# What's better? DTS Surround (SB ON) or DTS + PLiiX + Movie



## seanpatrick (Apr 16, 2013)

Hey there, I've got an interesting setting on my new Marantz 6007 receiver. When playing back a movie on my 7.2 system ( in DTS 5.1 ) it's giving my the option of the above. What's the difference between the two? I know that PLiiX will take a signal and split it to the rear surrounds, So is DTS (SB ON) just doing the same thing, only using it's own decoding for the splitting? and Does the PLiiX w/ DTS let DTS run the 5.1 and apply it's own decoding for the surround backs?


----------



## sdurani (Oct 28, 2010)

SB extracts a single surround-back channel while PLIIx extracts two surround-back channels. Which means that the former runs your two rear speakers in dual-mono while the latter will run them in stereo.


----------



## seanpatrick (Apr 16, 2013)

sdurani said:


> SB extracts a single surround-back channel while PLIIx extracts two surround-back channels.
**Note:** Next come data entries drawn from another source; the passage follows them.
(** X11. [_parse_json_response] hands to the parser the text from the
    first opening brace to the last closing brace, both included, and
    answers [None] when that text does not parse; a reply without an
    opening or without a closing brace gives [None] without any
    parsing. *)
Theorem parse_json_candidate (response : string) :
  (lacks "{"%char response \/ lacks "}"%char response ->
   _parse_json_response response = PNone) /\
  (forall pre body post,
     response = (pre ++ "{" ++ body ++ "}" ++ post)%string ->
     lacks "{"%char pre -> lacks "}"%char post ->
     _parse_json_response response
     = match json_loads ("{" ++ body ++ "}")%string with
       | Ok value => value
       | Raise _ => PNone
       end).
Proof.
  split.
  - unfold _parse_json_response, find, rfind. intros [H | H].
    + rewrite (find_from_lacks _ H). reflexivity.
    + rewrite (rfind_from_lacks _ _ H).
      rewrite andb_false_r. reflexivity.
  - intros pre body post -> Hpre Hpost.
    set (response := (pre ++ "{" ++ body ++ "}" ++ post)%string).
    assert (Hfind : find "{"%char response = Z.of_nat (String.length pre)).
    { unfold find, response.
      change (pre ++ "{" ++ body ++ "}" ++ post)%string
        with (pre ++ String "{" (body ++ String "}" post))%string.
      rewrite (find_from_first _ _ Hpre). lia. }
    assert (Hrfind : rfind "}"%char response
                     = Z.of_nat (String.length pre + 1 + String.length body)).
    { unfold rfind, response.
      replace (pre ++ "{" ++ body ++ "}" ++ post)%string
        with ((pre ++ String "{" body) ++ String "}" post)%string
        by (rewrite append_assoc'; reflexivity).
      rewrite (rfind_from_last _ _ _ Hpost).
      rewrite length_append. cbn [String.length]. lia. }
    assert (Hslice : slice response (Z.of_nat (String.length pre))
                       (Z.of_nat (String.length pre + 1 + String.length body) + 1)
                     = ("{" ++ body ++ "}")%string).
    { unfold slice, response.
      rewrite Nat2Z.id. rewrite drop_append.
      replace (Z.to_nat (Z.of_nat (String.length pre + 1 + String.length body)
                         + 1 - Z.of_nat (String.length pre)))
        with (String.length ("{" ++ body ++ "}")%string)
        by (cbn [append String.length]; rewrite length_append;
            cbn [String.length]; lia).
      replace ("{" ++ body ++ "}" ++ post)%string
        with (("{" ++ body ++ "}") ++ post)%string
        by (cbn [append]; rewrite append_assoc'; reflexivity).
      apply take_append. }
    unfold _parse_json_response. rewrite Hfind, Hrfind.
    replace (negb (Z.of_nat (String.length pre) =? -1)%Z) with true
      by (symmetry; apply negb_true_iff, Z.eqb_neq; lia).
    replace (negb (Z.of_nat (String.length pre + 1 + String.length body)
                   + 1 =? 0)%Z) with true
      by (symmetry; apply negb_true_iff, Z.eqb_neq; lia).
    cbn [andb]. rewrite Hslice. reflexivity.
Qed.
Which means that the former runs your two rear speakers in dual-mono while the latter will run them in stereo.


Perfect! Thanks for the info man!


----------



## koyaan (Mar 2, 2010)

I'm guessing that DTS SB is something like DTS Neo6 ? I use Neo6 quite often, I find it puts more of the sound in my front right and left speakers and less in the center channel than Dolby PLiix.


----------